[What you will do]:
Your task is to repeat exactly the lines below between the line holding "instant that itself" and the line holding "from < r /\", inclusive, and only those.

(Data for this exercise Opens)

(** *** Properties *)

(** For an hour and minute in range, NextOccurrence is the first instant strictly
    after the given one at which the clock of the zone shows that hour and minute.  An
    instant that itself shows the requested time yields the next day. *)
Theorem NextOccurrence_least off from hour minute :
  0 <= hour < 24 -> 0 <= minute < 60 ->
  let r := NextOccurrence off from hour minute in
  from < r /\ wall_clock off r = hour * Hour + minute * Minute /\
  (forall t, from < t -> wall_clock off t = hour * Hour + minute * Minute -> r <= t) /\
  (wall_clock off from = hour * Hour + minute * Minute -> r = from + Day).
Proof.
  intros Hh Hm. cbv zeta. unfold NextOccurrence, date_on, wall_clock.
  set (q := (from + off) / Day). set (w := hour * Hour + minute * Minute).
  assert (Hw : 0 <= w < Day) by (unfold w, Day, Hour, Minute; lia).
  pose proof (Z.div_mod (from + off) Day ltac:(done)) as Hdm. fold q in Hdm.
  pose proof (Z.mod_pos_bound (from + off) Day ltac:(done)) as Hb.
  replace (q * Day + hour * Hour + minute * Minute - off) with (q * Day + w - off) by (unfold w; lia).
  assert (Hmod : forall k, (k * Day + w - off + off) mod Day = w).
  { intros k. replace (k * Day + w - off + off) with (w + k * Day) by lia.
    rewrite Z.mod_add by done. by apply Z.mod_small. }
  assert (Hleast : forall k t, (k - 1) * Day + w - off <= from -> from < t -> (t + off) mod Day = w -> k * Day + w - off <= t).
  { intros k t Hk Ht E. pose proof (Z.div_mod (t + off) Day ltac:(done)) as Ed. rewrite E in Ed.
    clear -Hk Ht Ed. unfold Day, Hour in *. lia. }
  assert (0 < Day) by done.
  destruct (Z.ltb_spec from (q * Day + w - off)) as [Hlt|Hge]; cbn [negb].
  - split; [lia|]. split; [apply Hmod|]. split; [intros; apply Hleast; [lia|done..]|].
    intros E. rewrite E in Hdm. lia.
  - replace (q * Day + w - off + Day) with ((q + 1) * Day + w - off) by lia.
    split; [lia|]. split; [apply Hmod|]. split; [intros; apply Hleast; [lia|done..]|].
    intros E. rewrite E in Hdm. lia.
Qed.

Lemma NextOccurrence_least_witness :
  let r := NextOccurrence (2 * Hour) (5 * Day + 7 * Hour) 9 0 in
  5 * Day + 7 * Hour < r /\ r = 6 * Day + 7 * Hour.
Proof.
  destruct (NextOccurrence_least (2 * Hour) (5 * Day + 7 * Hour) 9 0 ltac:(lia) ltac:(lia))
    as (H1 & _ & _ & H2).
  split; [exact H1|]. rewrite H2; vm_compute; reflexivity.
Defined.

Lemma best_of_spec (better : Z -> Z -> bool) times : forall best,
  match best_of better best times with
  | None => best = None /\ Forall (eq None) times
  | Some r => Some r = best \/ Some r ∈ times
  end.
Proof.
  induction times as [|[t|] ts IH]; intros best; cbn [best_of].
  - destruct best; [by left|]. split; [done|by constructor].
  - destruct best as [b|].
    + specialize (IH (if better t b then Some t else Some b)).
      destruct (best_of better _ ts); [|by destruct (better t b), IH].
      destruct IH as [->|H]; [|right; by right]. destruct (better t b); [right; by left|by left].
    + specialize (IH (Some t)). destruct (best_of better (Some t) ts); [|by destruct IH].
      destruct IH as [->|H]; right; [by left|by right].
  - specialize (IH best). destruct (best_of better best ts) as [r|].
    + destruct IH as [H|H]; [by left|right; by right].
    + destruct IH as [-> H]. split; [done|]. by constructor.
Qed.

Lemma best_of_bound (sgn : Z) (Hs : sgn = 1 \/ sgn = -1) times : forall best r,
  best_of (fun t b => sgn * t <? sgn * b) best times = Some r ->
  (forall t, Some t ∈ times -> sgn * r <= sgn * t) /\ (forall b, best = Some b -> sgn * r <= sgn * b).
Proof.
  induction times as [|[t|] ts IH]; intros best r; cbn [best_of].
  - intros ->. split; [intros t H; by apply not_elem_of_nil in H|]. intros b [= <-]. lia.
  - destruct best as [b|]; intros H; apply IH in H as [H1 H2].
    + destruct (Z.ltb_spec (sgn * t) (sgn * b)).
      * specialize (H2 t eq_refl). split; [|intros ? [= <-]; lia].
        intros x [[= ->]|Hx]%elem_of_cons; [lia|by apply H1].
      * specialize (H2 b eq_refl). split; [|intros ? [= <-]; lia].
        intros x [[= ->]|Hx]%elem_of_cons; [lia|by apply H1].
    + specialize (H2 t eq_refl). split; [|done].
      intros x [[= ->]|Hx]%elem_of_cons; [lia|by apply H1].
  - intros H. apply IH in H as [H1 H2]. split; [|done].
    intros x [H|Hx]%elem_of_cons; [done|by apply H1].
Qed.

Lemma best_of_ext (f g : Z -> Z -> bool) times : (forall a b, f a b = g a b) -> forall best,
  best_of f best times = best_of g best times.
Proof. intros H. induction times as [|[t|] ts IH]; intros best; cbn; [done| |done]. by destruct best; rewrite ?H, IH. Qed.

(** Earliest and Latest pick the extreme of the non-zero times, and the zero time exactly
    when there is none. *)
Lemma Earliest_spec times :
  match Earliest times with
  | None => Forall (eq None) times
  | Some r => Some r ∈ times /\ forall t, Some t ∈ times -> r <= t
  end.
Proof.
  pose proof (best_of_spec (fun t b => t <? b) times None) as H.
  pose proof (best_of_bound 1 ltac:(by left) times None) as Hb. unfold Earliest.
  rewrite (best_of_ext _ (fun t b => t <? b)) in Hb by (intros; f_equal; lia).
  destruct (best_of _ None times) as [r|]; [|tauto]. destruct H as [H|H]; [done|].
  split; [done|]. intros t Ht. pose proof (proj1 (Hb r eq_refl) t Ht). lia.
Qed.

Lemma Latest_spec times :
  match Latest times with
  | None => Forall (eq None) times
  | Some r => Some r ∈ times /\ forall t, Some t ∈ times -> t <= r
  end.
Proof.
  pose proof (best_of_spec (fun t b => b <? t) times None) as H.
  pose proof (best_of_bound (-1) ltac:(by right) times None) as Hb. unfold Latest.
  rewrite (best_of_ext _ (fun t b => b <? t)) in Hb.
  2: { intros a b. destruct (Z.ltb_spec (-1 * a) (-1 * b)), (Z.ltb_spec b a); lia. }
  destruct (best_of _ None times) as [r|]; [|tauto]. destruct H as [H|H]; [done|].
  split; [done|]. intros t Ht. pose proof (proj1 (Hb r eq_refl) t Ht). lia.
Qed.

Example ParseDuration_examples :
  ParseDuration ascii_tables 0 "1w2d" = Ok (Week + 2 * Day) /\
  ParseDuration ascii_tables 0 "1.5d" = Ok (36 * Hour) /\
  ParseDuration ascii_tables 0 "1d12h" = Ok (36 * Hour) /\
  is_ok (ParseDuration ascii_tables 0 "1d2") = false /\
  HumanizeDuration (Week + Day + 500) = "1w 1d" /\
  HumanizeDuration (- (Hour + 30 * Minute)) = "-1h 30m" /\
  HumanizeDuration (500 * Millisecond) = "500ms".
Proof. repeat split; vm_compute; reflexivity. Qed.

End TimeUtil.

(Data for this exercise Closes)
(Data for this exercise Opens)

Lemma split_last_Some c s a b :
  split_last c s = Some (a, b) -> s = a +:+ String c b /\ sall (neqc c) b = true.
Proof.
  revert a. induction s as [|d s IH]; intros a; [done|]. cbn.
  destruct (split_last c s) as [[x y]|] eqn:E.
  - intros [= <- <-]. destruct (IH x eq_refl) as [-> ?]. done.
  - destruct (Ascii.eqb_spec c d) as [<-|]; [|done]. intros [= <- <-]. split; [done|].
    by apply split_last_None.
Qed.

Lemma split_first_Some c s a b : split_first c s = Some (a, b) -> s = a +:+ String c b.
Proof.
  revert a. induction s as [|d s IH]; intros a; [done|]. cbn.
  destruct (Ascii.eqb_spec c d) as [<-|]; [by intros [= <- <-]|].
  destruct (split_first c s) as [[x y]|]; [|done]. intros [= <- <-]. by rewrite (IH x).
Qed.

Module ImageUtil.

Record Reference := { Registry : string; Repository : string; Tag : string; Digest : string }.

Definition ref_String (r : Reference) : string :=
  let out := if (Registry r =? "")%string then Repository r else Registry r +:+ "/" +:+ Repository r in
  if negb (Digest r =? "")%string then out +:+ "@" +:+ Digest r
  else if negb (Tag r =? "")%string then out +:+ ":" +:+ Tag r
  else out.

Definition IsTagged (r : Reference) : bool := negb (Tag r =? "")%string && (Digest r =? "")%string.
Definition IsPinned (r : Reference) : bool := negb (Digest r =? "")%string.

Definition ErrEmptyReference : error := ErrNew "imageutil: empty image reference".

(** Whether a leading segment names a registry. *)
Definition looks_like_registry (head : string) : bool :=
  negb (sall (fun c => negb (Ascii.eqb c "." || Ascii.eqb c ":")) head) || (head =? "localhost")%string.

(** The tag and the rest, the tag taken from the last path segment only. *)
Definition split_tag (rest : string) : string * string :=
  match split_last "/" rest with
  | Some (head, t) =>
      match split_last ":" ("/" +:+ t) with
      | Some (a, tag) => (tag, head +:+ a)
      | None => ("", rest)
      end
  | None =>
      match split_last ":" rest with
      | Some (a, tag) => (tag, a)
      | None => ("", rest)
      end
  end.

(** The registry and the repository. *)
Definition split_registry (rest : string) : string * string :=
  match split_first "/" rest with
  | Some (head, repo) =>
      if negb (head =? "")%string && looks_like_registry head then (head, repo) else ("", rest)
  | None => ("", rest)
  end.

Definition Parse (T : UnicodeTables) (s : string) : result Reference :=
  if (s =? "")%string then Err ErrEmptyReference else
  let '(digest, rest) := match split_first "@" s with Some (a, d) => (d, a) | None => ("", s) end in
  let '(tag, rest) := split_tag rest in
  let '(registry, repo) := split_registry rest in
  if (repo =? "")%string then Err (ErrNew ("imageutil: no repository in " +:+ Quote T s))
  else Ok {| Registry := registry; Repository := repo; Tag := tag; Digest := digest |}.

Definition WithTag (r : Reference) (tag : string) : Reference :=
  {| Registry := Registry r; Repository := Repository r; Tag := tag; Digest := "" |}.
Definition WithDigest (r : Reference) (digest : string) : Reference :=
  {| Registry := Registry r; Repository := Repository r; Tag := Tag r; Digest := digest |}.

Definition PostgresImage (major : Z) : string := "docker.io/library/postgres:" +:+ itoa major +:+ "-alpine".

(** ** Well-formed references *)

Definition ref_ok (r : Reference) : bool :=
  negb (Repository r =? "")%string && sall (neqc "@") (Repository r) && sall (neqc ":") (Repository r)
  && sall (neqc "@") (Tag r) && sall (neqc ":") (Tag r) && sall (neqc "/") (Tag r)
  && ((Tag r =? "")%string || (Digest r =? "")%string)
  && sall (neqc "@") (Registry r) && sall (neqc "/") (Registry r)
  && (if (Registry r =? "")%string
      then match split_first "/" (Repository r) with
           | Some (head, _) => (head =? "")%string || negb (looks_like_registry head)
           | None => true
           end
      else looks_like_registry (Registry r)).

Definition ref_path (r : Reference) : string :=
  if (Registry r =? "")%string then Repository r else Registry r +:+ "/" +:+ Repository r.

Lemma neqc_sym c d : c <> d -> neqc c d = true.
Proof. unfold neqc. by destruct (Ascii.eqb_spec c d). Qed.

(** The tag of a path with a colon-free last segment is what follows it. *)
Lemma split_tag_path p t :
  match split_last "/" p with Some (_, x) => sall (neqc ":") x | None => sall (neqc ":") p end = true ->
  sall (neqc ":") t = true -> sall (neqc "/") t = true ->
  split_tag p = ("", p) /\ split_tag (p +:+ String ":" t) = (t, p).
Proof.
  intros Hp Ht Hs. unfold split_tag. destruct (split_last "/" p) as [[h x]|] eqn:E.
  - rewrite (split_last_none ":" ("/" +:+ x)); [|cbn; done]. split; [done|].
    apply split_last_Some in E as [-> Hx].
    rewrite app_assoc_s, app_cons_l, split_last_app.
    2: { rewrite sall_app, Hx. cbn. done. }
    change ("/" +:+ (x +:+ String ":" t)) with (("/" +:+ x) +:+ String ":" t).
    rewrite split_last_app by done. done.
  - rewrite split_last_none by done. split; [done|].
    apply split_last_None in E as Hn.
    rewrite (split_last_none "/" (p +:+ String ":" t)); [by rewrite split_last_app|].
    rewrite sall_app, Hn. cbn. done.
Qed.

(Data for this exercise Closes)

[Output of the task]:
    instant that itself shows the requested time yields the next day. *)
Theorem NextOccurrence_least off from hour minute :
  0 <= hour < 24 -> 0 <= minute < 60 ->
  let r := NextOccurrence off from hour minute in
  from < r /\ wall_clock off r = hour * Hour + minute * Minute /\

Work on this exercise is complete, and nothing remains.